▶ What the exercise asks
The required output is a copy of each line in the material below that includes "from".

Material for this exercise: Begin

(** Modelled from the spec: [ImageSpec::get_string_attribute] is not
    among the sources; it yields the string attribute of that name, or
    the default. *)
Definition get_string_attribute (sp : ImageSpec) (name : string)
    (defaultval : string) : string :=
  match find_attribute sp name TypeString with
  | Some p => match pv_data p with
              | PD_string s => s
              | _ => defaultval
              end
  | None => defaultval
  end.

End Attributes.

End Host.

(** ** The container library (tiffio.h) and the caller's memory

    The TIFF library is external.  Its handle table records, for every
    live [TIFF*], the tag writes and the row writes issued on it, in call
    order.  Whether a file can be opened and whether a row write reaches
    the disk is decided by the environment. *)

Module Tiff.
Import Host.

(** The tags rawoutput.cpp names. *)
Inductive ttag : Type :=
| TIFFTAG_SUBFILETYPE | TIFFTAG_IMAGEWIDTH | TIFFTAG_IMAGELENGTH
| TIFFTAG_BITSPERSAMPLE | TIFFTAG_COMPRESSION | TIFFTAG_PHOTOMETRIC
| TIFFTAG_MAKE | TIFFTAG_MODEL | TIFFTAG_ORIENTATION
| TIFFTAG_SAMPLESPERPIXEL | TIFFTAG_ROWSPERSTRIP | TIFFTAG_PLANARCONFIG
| TIFFTAG_SAMPLEFORMAT | TIFFTAG_CFAREPEATPATTERNDIM | TIFFTAG_CFAPATTERN
| TIFFTAG_DNGVERSION | TIFFTAG_UNIQUECAMERAMODEL | TIFFTAG_CFAPLANECOLOR
| TIFFTAG_CFALAYOUT | TIFFTAG_COLORMATRIX1 | TIFFTAG_COLORMATRIX2
| TIFFTAG_ASSHOTNEUTRAL | TIFFTAG_ACTIVEAREA.

#[global] Instance ttag_eq_dec : EqDecision ttag.
Proof. solve_decision. Defined.

(** The tag numbers of tiff.h. *)
Definition tag_number (t : ttag) : Z :=
  match t with
  | TIFFTAG_SUBFILETYPE => 254 | TIFFTAG_IMAGEWIDTH => 256
  | TIFFTAG_IMAGELENGTH => 257 | TIFFTAG_BITSPERSAMPLE => 258
  | TIFFTAG_COMPRESSION => 259 | TIFFTAG_PHOTOMETRIC => 262
  | TIFFTAG_MAKE => 271 | TIFFTAG_MODEL => 272
  | TIFFTAG_ORIENTATION => 274 | TIFFTAG_SAMPLESPERPIXEL => 277
  | TIFFTAG_ROWSPERSTRIP => 278 | TIFFTAG_PLANARCONFIG => 284
  | TIFFTAG_SAMPLEFORMAT => 339 | TIFFTAG_CFAREPEATPATTERNDIM => 33421
  | TIFFTAG_CFAPATTERN => 33422 | TIFFTAG_DNGVERSION => 50706
  | TIFFTAG_UNIQUECAMERAMODEL => 50708 | TIFFTAG_CFAPLANECOLOR => 50710
  | TIFFTAG_CFALAYOUT => 50711 | TIFFTAG_COLORMATRIX1 => 50721
  | TIFFTAG_COLORMATRIX2 => 50722 | TIFFTAG_ASSHOTNEUTRAL => 50728
  | TIFFTAG_ACTIVEAREA => 50829
  end.

Definition COMPRESSION_NONE : Z := 1.
Definition ORIENTATION_TOPLEFT : Z := 1.
Definition PHOTOMETRIC_CFA : Z := 32803.
Definition PLANARCONFIG_CONTIG : Z := 1.
Definition SAMPLEFORMAT_UINT : Z := 1.

(** The variadic part of a [TIFFSetField] call.  For a counted array
    the library reads [count] elements through the pointer; the list is
    what it reads. *)
Inductive TagValue : Type :=
| TV_int (n : Z)
| TV_ascii (s : string)
| TV_raw (s : string)
| TV_bytes (count : Z) (s : string)
| TV_shorts (l : list Z)
| TV_longs (l : list Z)
| TV_floats (count : Z) (l : list float).

(** An open container: its name and mode, the [TIFFSetField] calls and
    the rows stored, oldest first. *)
Record TIFF : Type := mkTIFF {
  tif_name : string;
  tif_mode : string;
  tif_fields : list (ttag * TagValue);
  tif_rows : list (Z * list byte)
}.

Definition add_field (tag : ttag) (v : TagValue) (t : TIFF) : TIFF :=
  mkTIFF (tif_name t) (tif_mode t) (tif_fields t ++ [(tag, v)]) (tif_rows t).

Definition add_row (row : Z) (data : list byte) (t : TIFF) : TIFF :=
  mkTIFF (tif_name t) (tif_mode t) (tif_fields t) (tif_rows t ++ [(row, data)]).

(** The value a tag holds after a series of writes: the last one. *)
Fixpoint field_value (tag : ttag) (fields : list (ttag * TagValue))
  : option TagValue :=
  match fields with
  | [] => None
  | (t, v) :: rest =>
      match field_value tag rest with
      | Some v' => Some v'
      | None => if bool_decide (t = tag) then Some v else None
      end
  end.

(** All the values written to a tag, oldest first. *)
Definition field_writes (tag : ttag) (fields : list (ttag * TagValue))
  : list TagValue :=
  map snd (filter (fun e => bool_decide (fst e = tag)) fields).

(** A [TIFF*]: null or the address of a handle. *)
Definition TIFFptr : Type := option nat.
Definition nullptr : TIFFptr := None.

(** A reference to an [ImageSpec] object owned by the caller. *)
Definition SpecRef : Type := nat.

Record World : Type := mkWorld {
  fs_open_ok : string -> string -> bool; (* can (path, mode) be opened *)
  fs_write_ok : nat -> bool;        (* does the n-th row write succeed *)
  row_writes : nat;                 (* row writes issued so far *)
  handles : gmap nat TIFF;          (* live handles *)
  closed_files : list TIFF;         (* containers closed so far *)
  caller_mem : SpecRef -> ImageSpec (* the caller's ImageSpec objects *)
}.

Definition with_handles (hs : gmap nat TIFF) (w : World) : World :=
  mkWorld (fs_open_ok w) (fs_write_ok w) (row_writes w) hs
    (closed_files w) (caller_mem w).

Definition with_row_write (w : World) : World :=
  mkWorld (fs_open_ok w) (fs_write_ok w) (S (row_writes w)) (handles w)
    (closed_files w) (caller_mem w).

Definition with_closed (t : TIFF) (w : World) : World :=
  mkWorld (fs_open_ok w) (fs_write_ok w) (row_writes w) (handles w)
    (closed_files w ++ [t]) (caller_mem w).

(** Every tag write and every stored row of every container, live or
    closed; used to say that a call left all containers alone. *)
Definition containers (w : World) : list TIFF :=
  map snd (map_to_list (handles w)) ++ closed_files w.

End Tiff.

(** ** The session object and its member functions *)

Module Raw.
Import Host Tiff.

(** [class RawOutput], with the two members of its base class
    [ImageOutput] that the plugin uses ([m_spec], the error message). *)
Record RawOutput : Type := mkRawOutput {
  m_spec : ImageSpec;
  m_errmessage : string;
  m_tif : TIFFptr;
  m_scratch : list byte;
  m_bayerPatternDimensions : list Z;
  m_colormatrix1 : list float;
  m_colormatrix2 : list float;
  m_asShotNeutral : list float
}.

Definition identity33 : list float :=
  [f32_one; f32_zero; f32_zero;
   f32_zero; f32_one; f32_zero;
   f32_zero; f32_zero; f32_one].

(** [RawOutput() {}]: the default member initializers run; [m_tif] has
    none, so the pointer starts with an indeterminate value, which the
    constructor takes here as its argument. *)
Definition RawOutput_new (indeterminate_tif : TIFFptr) : RawOutput :=
  mkRawOutput ImageSpec_default EmptyString indeterminate_tif []
    [2; 2] identity33 identity33 [f32_one; f32_one; f32_one].

Definition set_m_spec (sp : ImageSpec) (s : RawOutput) : RawOutput :=
  mkRawOutput sp (m_errmessage s) (m_tif s) (m_scratch s)
    (m_bayerPatternDimensions s) (m_colormatrix1 s) (m_colormatrix2 s)
    (m_asShotNeutral s).

Definition set_m_errmessage (e : string) (s : RawOutput) : RawOutput :=
  mkRawOutput (m_spec s) e (m_tif s) (m_scratch s)
    (m_bayerPatternDimensions s) (m_colormatrix1 s) (m_colormatrix2 s)
    (m_asShotNeutral s).

Definition set_m_tif (p : TIFFptr) (s : RawOutput) : RawOutput :=
  mkRawOutput (m_spec s) (m_errmessage s) p (m_scratch s)
    (m_bayerPatternDimensions s) (m_colormatrix1 s) (m_colormatrix2 s)
    (m_asShotNeutral s).

Definition set_m_scratch (b : list byte) (s : RawOutput) : RawOutput :=
  mkRawOutput (m_spec s) (m_errmessage s) (m_tif s) b
    (m_bayerPatternDimensions s) (m_colormatrix1 s) (m_colormatrix2 s)
    (m_asShotNeutral s).

Definition set_m_colormatrix1 (m : list float) (s : RawOutput) : RawOutput :=
  mkRawOutput (m_spec s) (m_errmessage s) (m_tif s) (m_scratch s)
    (m_bayerPatternDimensions s) m (m_colormatrix2 s) (m_asShotNeutral s).

Definition set_m_colormatrix2 (m : list float) (s : RawOutput) : RawOutput :=
  mkRawOutput (m_spec s) (m_errmessage s) (m_tif s) (m_scratch s)
    (m_bayerPatternDimensions s) (m_colormatrix1 s) m (m_asShotNeutral s).

Definition set_m_asShotNeutral (v : list float) (s : RawOutput) : RawOutput :=
  mkRawOutput (m_spec s) (m_errmessage s) (m_tif s) (m_scratch s)
    (m_bayerPatternDimensions s) (m_colormatrix1 s) (m_colormatrix2 s) v.

(** [std::copy (src, src + n, dst)] into an array member: the first [n]
    elements of [dst] are replaced.  ([src] holds at least [n] elements
    whenever its type is the searched aggregate.) *)
Definition array_copy {A : Type} (n : nat) (src dst : list A) : list A :=
  firstn n src ++ skipn n dst.

(** [format_name] and [supports]. *)
Definition format_name : string := "raw".
Definition supports (feature : string) : Z :=
  if String.eqb feature "displaywindow" then 1 else 0.

(** *** The monad: session and world threaded; [None] is a call that
    returns no result (undefined behaviour, or an exception thrown out
    of the call). *)
Definition M (A : Type) : Type :=
  RawOutput -> World -> option (A * RawOutput * World).

#[global] Instance M_ret : MRet M := fun A a s w => Some (a, s, w).
#[global] Instance M_bind : MBind M := fun A B f m s w =>
  match m s w with
  | Some (a, s', w') => f a s' w'
  | None => None
  end.

Definition get : M RawOutput := fun s w => Some (s, s, w).
Definition gets {A : Type} (f : RawOutput -> A) : M A :=
  fun s w => Some (f s, s, w).
Definition modify (f : RawOutput -> RawOutput) : M unit :=
  fun s w => Some (tt, f s, w).
Definition undefined {A : Type} : M A := fun _ _ => None.

(** Reading the caller's object through the [const ImageSpec&]. *)
Definition load_spec (r : SpecRef) : M ImageSpec :=
  fun s w => Some (caller_mem w r, s, w).

(** *** The library calls *)

(** [TIFFOpen]: a fresh handle on an empty directory, or null. *)
Definition TIFFOpen (name mode : string) : M TIFFptr :=
  fun s w =>
    if fs_open_ok w name mode then
      let h := fresh (dom (handles w)) in
      Some (Some h, s,
            with_handles (<[h := mkTIFF name mode [] []]> (handles w)) w)
    else Some (nullptr, s, w).

Definition TIFFSetField (tif : TIFFptr) (tag : ttag) (v : TagValue) : M Z :=
  fun s w =>
    match tif with
    | None => None
    | Some h =>
        match handles w !! h with
        | None => None
        | Some t =>
            Some (1, s, with_handles (<[h := add_field tag v t]> (handles w)) w)
        end
    end.

(** [TIFFWriteScanline (tif, buf, row, sample)] with [row] a
    [uint32]: 1 when the row is stored, -1 when the write fails. *)
Definition TIFFWriteScanline (tif : TIFFptr) (buf : list byte) (row : Z)
    (sample : Z) : M Z :=
  fun s w =>
    match tif with
    | None => None
    | Some h =>
        match handles w !! h with
        | None => None
        | Some t =>
            if fs_write_ok w (row_writes w) then
              Some (1, s,
                    with_handles (<[h := add_row row buf t]> (handles w))
                      (with_row_write w))
            else Some (-1, s, with_row_write w)
        end
    end.

Definition TIFFClose (tif : TIFFptr) : M unit :=
  fun s w =>
    match tif with
    | None => None
    | Some h =>
        match handles w !! h with
        | None => None
        | Some t =>
            Some (tt, s, with_closed t (with_handles (delete h (handles w)) w))
        end
    end.

(** Modelled from the spec: [ImageOutput::errorf] is not among the
    sources; it records the formatted message as the session's error,
    after any message already pending. *)
Definition append_error (pending msg : string) : string :=
  match pending with
  | EmptyString => msg
  | _ => String.append pending (String "010" msg)
  end.

Definition errorf (msg : string) : M unit :=
  modify (fun s => set_m_errmessage (append_error (m_errmessage s) msg) s).

Definition could_not_open (name : string) : string :=
  String.append "Could not open "
    (String "034" (String.append name (String "034" EmptyString))).

Inductive OpenMode : Type := Create | AppendSubimage | AppendMIPLevel.

#[global] Instance OpenMode_eq_dec : EqDecision OpenMode.
Proof. solve_decision. Defined.

Definition to_uint32 (n : Z) : Z := n mod 2 ^ 32.
Definition to_size_t (n : Z) : Z := n mod 2 ^ 64.

(** [TIFFSetField (m_tif, tag, v)] with [v] read from the members. *)
Definition SetField (tag : ttag) (v : RawOutput -> TagValue) : M Z :=
  s ← get; TIFFSetField (m_tif s) tag (v s).

Section Members.
Context {host : HostLib}.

Material for this exercise: End

▶ Output for this exercise
(** Modelled from the spec: [ImageSpec::get_string_attribute] is not
(** Modelled from the spec: [ImageOutput::errorf] is not among the
(** [TIFFSetField (m_tif, tag, v)] with [v] read from the members. *)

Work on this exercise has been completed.